A satellite of mass m is at a distance a from a star of mass M. the speed of satellite is `u`. Suppose the low of universal gravity is `F=-G(Mm)/(r^(2.1))` instead of `F=-G(Mm)/(r^(2))` find the speed of the statellite when it is at a distance b from the star.

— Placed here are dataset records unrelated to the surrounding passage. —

(* ===== verification/Counters.v ===== *)
(** * Counters: the statistics of the backends and of the manager, as updates

    Every component that keeps a [storage_stats_t] changes it under a lock of its own, in
    one of three ways. The averages depend on the order of the updates, the counters do
    not. *)

From stdpp Require Import base numbers list.
From S2P Require Import XDevice Prelude StorageInterface.
Local Open Scope Z_scope.

(** What a call does under the lock of the statistics. *)
Inductive stat_update : Set :=
| CountRead (bytes latency : Z)
| CountWrite (bytes latency : Z)
| CountError.

Definition count_update (u : stat_update) (st : storage_stats_t) : storage_stats_t :=
  match u with
  | CountRead bytes latency => count_read st bytes latency
  | CountWrite bytes latency => count_write st bytes latency
  | CountError => count_error st
  end.

Definition update_all (us : list stat_update) (st : storage_stats_t) : storage_stats_t :=
  foldr count_update st us.

(** ** Statistics up to the averages

    The average latencies depend on the order of the updates, the counters do not. *)

Definition counters (st : storage_stats_t) : storage_stats_t :=
  st <| read_latency_avg_ns := 0 |> <| write_latency_avg_ns := 0 |>.

Definition same_counters (st1 st2 : storage_stats_t) : Prop := counters st1 = counters st2.

#[export] Instance same_counters_equiv : Equivalence same_counters.
Proof. unfold same_counters. split; [by intros ?|by intros ???|intros ?????; congruence]. Qed.

Lemma counters_update u st : counters (count_update u st) = counters (count_update u (counters st)).
Proof. by destruct u. Qed.

#[export] Instance count_update_proper u : Proper (same_counters ==> same_counters) (count_update u).
Proof. intros st1 st2 H. unfold same_counters in *. rewrite counters_update, H. by rewrite <- counters_update. Qed.

Lemma wrap64_swap a b c : a ⊞ b ⊞ c = a ⊞ c ⊞ b.
Proof. unfold wrap64. rewrite !Z.add_mod_idemp_l by lia. f_equal. lia. Qed.

Lemma count_update_comm u v st : same_counters (count_update u (count_update v st)) (count_update v (count_update u st)).
Proof.
  destruct st, u as [b l|b l|], v as [b' l'|b' l'|]; unfold same_counters; lazy -[wrap64 Z.add Z.div];
    f_equal; apply wrap64_swap.
Qed.

#[export] Instance update_all_proper us : Proper (same_counters ==> same_counters) (update_all us).
Proof. induction us as [|u us IH]; intros st1 st2 H; [done|]. by apply count_update_proper, IH. Qed.

Lemma update_all_permutation us us' st : us ≡ₚ us' → same_counters (update_all us st) (update_all us' st).
Proof.
  intros H. apply (foldr_permutation same_counters); [intros u; apply count_update_proper|intros; apply count_update_comm|exact H].
Qed.

Lemma update_all_snoc us u st : same_counters (count_update u (update_all us st)) (update_all us (count_update u st)).
Proof.
  change (same_counters (update_all (u :: us) st) (update_all us (count_update u st))).
  rewrite (update_all_permutation (u :: us) (us ++ [u])) by apply Permutation_cons_append.
  unfold update_all at 1. by rewrite foldr_app.
Qed.
Lemma mock_other_paths_kept_witness :
  ∃ ret priv', mock_storage_delete_file (Some (w_iface <| if_private := Some w_priv |>))
      (Some "b"%string) = (ret, Some (w_iface <| if_private := Some priv' |>)) ∧
    mock_abs (mp_files priv') !! "a"%string = mock_abs (mp_files w_priv) !! "a"%string.
Proof.
  destruct (mock_other_paths_kept (-99) default_env (w_iface <| if_private := Some w_priv |>)
              w_priv "b" "a" 0 w_data 0) as (_&_&ret&priv'&H1&H2);
    [reflexivity|apply w_priv_wf|by apply (bool_decide_unpack _)|discriminate|lia|reflexivity
    |reflexivity|unfold u64; lia|].
  exists ret, priv'. split; [exact H1|exact H2].
Defined.
(** What a read does; [buf'] is the buffer after it. *)
Inductive local_read_outcome (v : posix_view) (priv : local_storage_private_t) (path : string)
    (off n : Z) (buf : block) (e : call_env) (v' : posix_view)
    : Z → local_storage_private_t → block → Prop :=
| lr_failed priv' :
    lp_stats priv' = lp_stats priv →
    local_read_outcome v priv path off n buf e v' (error_code XDEVICE_ERROR_IO) priv' buf
| lr_data priv' ret o start d :
    local_target v priv path v' priv' o start → of_read o = true →
    d = take (length d) (drop (Z.to_nat (transfer_pos off start)) (pv_data v (of_ino o))) →
    (ret = error_code XDEVICE_OK ∧ blen d = n ∧
       lp_stats priv' = count_read (lp_stats priv) n (latency_ns (clock_start e) (clock_end e)) ∨
     ret = error_code XDEVICE_ERROR_NOT_FOUND ∧ blen d < n ∧ lp_stats priv' = lp_stats priv) →
    local_read_outcome v priv path off n buf e v' ret priv' (d ++ drop (length d) buf).

(** The state of a transfer between two of its system calls: [priv'] is the backend,
    [v'] the kernel. *)
Record in_transfer (v : posix_view) (priv : local_storage_private_t)
    (v' : posix_view) (priv' : local_storage_private_t) : Prop := {
  it_inv : local_inv v' priv';
  it_grows : local_grows v priv v' priv';
  it_stats : lp_stats priv' = lp_stats priv;
  it_names : names_kept v v';
  it_data : data_kept v v'
}.
(* ===== verification/LocalProps.v ===== *)
(** * LocalProps: properties of the local file backend

    Sequences of calls are safe, what a transfer does, and what the descriptor cache
    makes of it: a path is used in one direction only, a deleted file stays the target
    of its path, descriptors are lost once the cache is full. *)

From Stdlib Require Import String.
From stdpp Require Import base numbers list strings gmap.
From S2P Require Import XDevice Prelude Libc StorageInterface StorageSpec Posix LocalStorage LocalInv.
Local Open Scope Z_scope.

(** ** Sequences of calls *)

Inductive local_op : Type :=
| LWrite (e : call_env) (path : string) (off : Z) (d : block)
| LRead (e : call_env) (path : string) (off n : Z) (buf : block)
| LFsync (e : call_env) (path : string)
| LCreate (e : call_env) (path : string) (size : Z)
| LDelete (path : string)
| LHealth
| LInfo (path : string) (info : storage_file_info_t)
| LStats (stats : storage_stats_t)
| LResetStats.

Section runs.
Context {K : Type} {HP : Posix K}.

To solve the problem, we need to find the speed of a satellite when it is at a distance \( b \) from a star of mass \( M \), given that the gravitational force follows the law \( F = -\frac{G M m}{r^{2.1}} \). ### Step-by-Step Solution: 1. **Identify the Work Done by the Gravitational Force**: The work done \( W \) by the gravitational force when moving from distance \( a \) to \( b \) can be expressed as: \[ W = \int_{a}^{b} F \, dr = \int_{a}^{b} -\frac{G M m}{r^{2.1}} \, dr \] 2. **Integrate the Force**: To compute the integral, we rewrite it: \[ W = -G M m \int_{a}^{b} r^{-2.1} \, dr \] The integral of \( r^{-2.1} \) is: \[ \int r^{-2.1} \, dr = \frac{r^{-1.1}}{-1.1} = -\frac{1}{1.1 r^{1.1}} + C \] Therefore, we evaluate the definite integral: \[ W = -G M m \left[ -\frac{1}{1.1 r^{1.1}} \right]_{a}^{b} = -G M m \left( -\frac{1}{1.1 b^{1.1}} + \frac{1}{1.1 a^{1.1}} \right) \] Simplifying gives: \[ W = \frac{G M m}{1.1} \left( \frac{1}{b^{1.1}} - \frac{1}{a^{1.1}} \right) \] 3. **Use the Work-Energy Theorem**: According to the work-energy theorem, the work done is equal to the change in kinetic energy: \[ W = K_f - K_i \] Where \( K_i \) is the initial kinetic energy \( \frac{1}{2} m u^2 \) and \( K_f \) is the final kinetic energy \( \frac{1}{2} m v^2 \): \[ \frac{G M m}{1.1} \left( \frac{1}{b^{1.1}} - \frac{1}{a^{1.1}} \right) = \frac{1}{2} m v^2 - \frac{1}{2} m u^2 \] 4. **Cancel Mass \( m \)**: Since \( m \) appears in all terms, we can cancel it out: \[ \frac{G M}{1.1} \left( \frac{1}{b^{1.1}} - \frac{1}{a^{1.1}} \right) = \frac{1}{2} v^2 - \frac{1}{2} u^2 \] 5. **Rearranging for \( v^2 \)**: Rearranging gives: \[ \frac{1}{2} v^2 = \frac{G M}{1.1} \left( \frac{1}{b^{1.1}} - \frac{1}{a^{1.1}} \right) + \frac{1}{2} u^2 \] Multiplying through by 2: \[ v^2 = \frac{2 G M}{1.1} \left( \frac{1}{b^{1.1}} - \frac{1}{a^{1.1}} \right) + u^2 \] 6. **Finding \( v \)**: Finally, taking the square root gives: \[ v = \sqrt{\frac{2 G M}{1.1} \left( \frac{1}{b^{1.1}} - \frac{1}{a^{1.1}} \right) + u^2} \] ### Final Answer: \[ v = \sqrt{\frac{2 G M}{1.1} \left( \frac{1}{b^{1.1}} - \frac{1}{a^{1.1}} \right) + u^2} \]